Any DIR proponet who says you have to have jet or turtle fins is full of it. I can do all of the DIR fin techniques with Volos and Quattro fins, just fine.

best regards

Mike D
:blfish:
 
I can add another that works well.
Deep lunges. take a giant step foward, maintain verticle posture and bend knee down so you can touch the floor with the palms of both hands.

Start with 25 on each side.

Mike D
 
Along with what has been mentioned, try some excercises that work the glutes specifically (that's your butt muscles). If you use good finning technique, you use your glutes a lot.

Another oft overlooked muscle is the soleus. It's the small muscle under your large calf muscle (gastrocnemius). You work it out by sitting with your thighs level and your feet on a board or something, place a weight on your knees and do "calf raises". It will help to take some of the load of moving/stabilizing your ankle off the gastrocnemius.

Of course, don't forget to relax and take it easy after a long lay-off. =-)
 
O-ring once bubbled...
http://www.cbass.com/Furey.htm

Do 4 minutes or try to hit 150...

I might have to give those suckers a try. I know the pushups well. However I learned a little differently. with your palms flat on the floor, position your hands so the tip of your index fingers touch, and your extended thumbs touch... forming a triangle.

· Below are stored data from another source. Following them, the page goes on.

Definition IndexTorrent now (doc : TorrentDoc) (i : option B) : option B * result error unit :=
  if bool_decide (t_InfoHash doc = []) then (i, Err ErrNoInfoHash)
  else match i with
  | None => (i, Err ErrClosed)
  | Some b =>
    let id := torrent_docID (t_InfoHash doc) in
    let index doc := let '(b, r) := bleve_Index id (torrent_toBleve now doc) b in (Some b, wrap r) in
    if bool_decide (t_SignedBy doc = []) then
      let stored := storedSignedByLocked id b in
      index (if bool_decide (stored = []) then doc else with_SignedBy doc stored)
    else if PreserveExistingSigner doc then
      match bleve_Document id b with
      | Ok true =>
        if bool_decide (storedSignedByLocked id b = Utf8.strings_ToLower (t_SignedBy doc))
        then index doc else (i, Err ErrForeignTorrent)
      | _ => index doc
      end
    else index doc
  end.

Definition IndexContent now (doc : ContentDoc) (i : option B) : option B * result error unit :=
  if bool_decide (c_InfoHash doc = []) then (i, Err ErrNoInfoHash)
  else if bool_decide (c_Text doc = []) then (i, Err ErrNoText)
  else match i with
  | None => (i, Err ErrClosed)
  | Some b =>
    let index := let '(b, r) := bleve_Index (content_docID doc) (content_toBleve now doc) b in
                 (Some b, wrap r) in
    if PreserveExisting doc then
      match bleve_Document (content_docID doc) b with Ok true => (i, Ok tt) | _ => index end
    else index
  end.

Definition DeleteTorrent (ih : bytes) (i : option B) : option B * result error unit :=
  match i with
  | None => (i, Err ErrClosed)
  | Some b => let '(b, r) := bleve_Delete (torrent_docID ih) b in (Some b, wrap r)
  end.
Definition DocCount (i : option B) : result error Z :=
  match i with None => Err ErrClosed | Some b => wrap (bleve_DocCount b) end.

(** ** The walks

    Pages of [batch] documents, at most [fuel] of them. *)
Definition batch : Z := 1000.
Fixpoint walk {A} (f : document → A) (q : query) (names : list bytes) (b : B) (fuel : nat)
    (from : Z) (out : list A) : result error (list A) :=
  match fuel with
  | O => Ok out
  | S fuel =>
    match bleve_Search q batch from names b with
    | Err e => Err (ErrBleve e)
    | Ok (_, hits) =>
      if len hits =? 0 then Ok out
      else
        let out := out ++ (f <$> hits.*2) in
        if len hits <? batch then Ok out else walk f q names b fuel (from + batch) out
    end
  end.
Definition walk_all {A} (f : document → A) (q : query) (names : list bytes) (i : option B)
    : result error (list A) :=
  match i with
  | None => Err ErrClosed
  | Some b =>
    match bleve_Search q 0 0 [] b with
    | Err e => Err (ErrBleve e)
    | Ok (total, _) => walk f q names b (Z.to_nat (total / batch + 2)) 0 []
    end
  end.

Definition allTorrentsQuery : query :=
  QueryStringQuery (str "+" ++ fieldType ++ str ":" ++ typeTorrent).
Definition contentForInfoHashQuery (ih : bytes) : query :=
  ConjunctionQuery (TermQuery fieldType typeContent)
                   (TermQuery fieldInfoHash (Utf8.strings_ToLower ih)).
Definition torrent_fields : list bytes := [fieldInfoHash; fieldName; fieldFilePaths; fieldTrackers;
  fieldSizeBytes; fieldFileCount; fieldAddedAt; fieldSignedBy].
Definition content_fields : list bytes := [fieldInfoHash; fieldFileIndex; fieldFilePath;
  fieldFileSize; fieldMime; fieldText; fieldExtractor; fieldIndexedAt].

Definition AllTorrentDocs (i : option B) : result error (list TorrentDoc) :=
  walk_all torrentDocFromFields allTorrentsQuery torrent_fields i.
Definition ContentDocsForInfoHash (ih : bytes) (i : option B) : result error (list ContentDoc) :=
  walk_all contentDocFromFields (contentForInfoHashQuery ih) content_fields i.

(** ** Deletion by query

    [maxIters] is set from the first search; the result is the number deleted and
    the error. *)
Fixpoint delete_loop (q : query) (fuel : nat) (iter deleted maxIters : Z) (b : B)
    : B * (Z * option error) :=
  match fuel with
  | O => (b, (deleted, Some ErrFuel))
  | S fuel =>
    match bleve_Search q batch 0 [] b with
    | Err e => (b, (deleted, Some (ErrBleve e)))
    | Ok (total, hits) =>
      let maxIters := if iter =? 0 then total / batch * 2 + 4 else maxIters in
      if maxIters <=? iter then (b, (deleted, Some ErrNoProgress))
      else if len hits =? 0 then (b, (deleted, None))
      else match bleve_Batch hits.*1 b with
      | (b, Err e) => (b, (deleted, Some (ErrBleve e)))
      | (b, Ok _) =>
        let deleted := deleted + len hits in
        if len hits <? batch then (b, (deleted, None))
        else delete_loop q fuel (iter + 1) deleted maxIters b
      end
    end
  end.
(** Rounds [0] to [maxIters], the last of which gives up. *)
Definition delete_rounds (q : query) (b : B) : nat :=
  match bleve_Search q batch 0 [] b with
  | Ok (total, _) => S (Z.to_nat (total / batch * 2 + 4))
  | Err _ => 1
  end.
Definition deleteByQueryLocked (q : query) (b : B) : B * (Z * option error) :=
  delete_loop q (delete_rounds q b) 0 0 0 b.
Definition DeleteContentForTorrent (ih : bytes) (i : option B) : option B * (Z * option error) :=
  match i with
  | None => (i, (0, Some ErrClosed))
  | Some b => let '(b, r) := deleteByQueryLocked (contentForInfoHashQuery ih) b in (Some b, r)
  end.
End indexer.

(** ** The walks return every document once *)
Section walks.
Context `{Utf8.Unicode} {B : Type} `{BleveLaws B}.
Implicit Types (b : B) (q : query).

Definition matching q b : gmap bytes document := filter (λ kv, matches q kv.1 kv.2 = true) (docs b).

Lemma ranked_matching q b : ranked q b ≡ₚ (map_to_list (matching q b)).*1.
Proof.
  apply NoDup_Permutation; [apply ranked_NoDup | apply NoDup_fst_map_to_list |]. intros id.
  rewrite ranked_spec, list_elem_of_fmap. split.
  - intros (d & Hd & Hm). exists (id, d). split; [done |].
    by apply elem_of_map_to_list, map_lookup_filter_Some.
  - intros ([id' d] & -> & Hd). apply elem_of_map_to_list, map_lookup_filter_Some in Hd as [Hd Hm].
    by exists d.
Qed.

Lemma len_ranked q b : len (ranked q b) = Z.of_nat (size (matching q b)).
Proof. unfold len. by rewrite ranked_matching, length_fmap, length_map_to_list. Qed.

(** The documents of the match, with their IDs. *)
Definition seen (names : list bytes) b (id : bytes) : document := project names (default ∅ (docs b !! id)).

Lemma seen_matching names q b :
  seen names b <$> ranked q b ≡ₚ project names <$> (map_to_list (matching q b)).*2.
Proof.
  rewrite ranked_matching, <-!list_fmap_compose. apply Permutation_refl', list_fmap_ext.
  intros k [id d] Hk. apply list_elem_of_lookup_2, elem_of_map_to_list in Hk.
  apply map_lookup_filter_Some in Hk as [Hk _]. simpl. unfold seen. by rewrite Hk.
Qed.

Lemma Search_page q from names b n hits :
  0 ≤ from → bleve_Search q batch from names b = Ok (n, hits) →
  n = len (ranked q b) ∧
  hits = (λ id, (id, seen names b id)) <$> take 1000 (drop (Z.to_nat from) (ranked q b)).
Proof. intros Hf Hs. by apply Search_window in Hs. Qed.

Position that triangle so your laying on the ground with your solar plexus in the triangle. Now push yourself up and begin in the hindu pushups....
 
Spectre once bubbled...


I might have to give those suckers a try. I know the pushups well. However I learned a little differently. with your palms flat on the floor, position your hands so the tip of your index fingers touch, and your extended thumbs touch... forming a triangle.

Position that triangle so your laying on the ground with your solar plexus in the triangle. Now push yourself up and begin in the hindu pushups....
We usually warm-up by running laps around the gym, then 4 minutes of hindu squats, then 2-3 minutes of hindu pushups (most of us can't do them for 2 minutes). There are other variations, but that is the staple warmup we usually do (we throw in a lot of stretching too).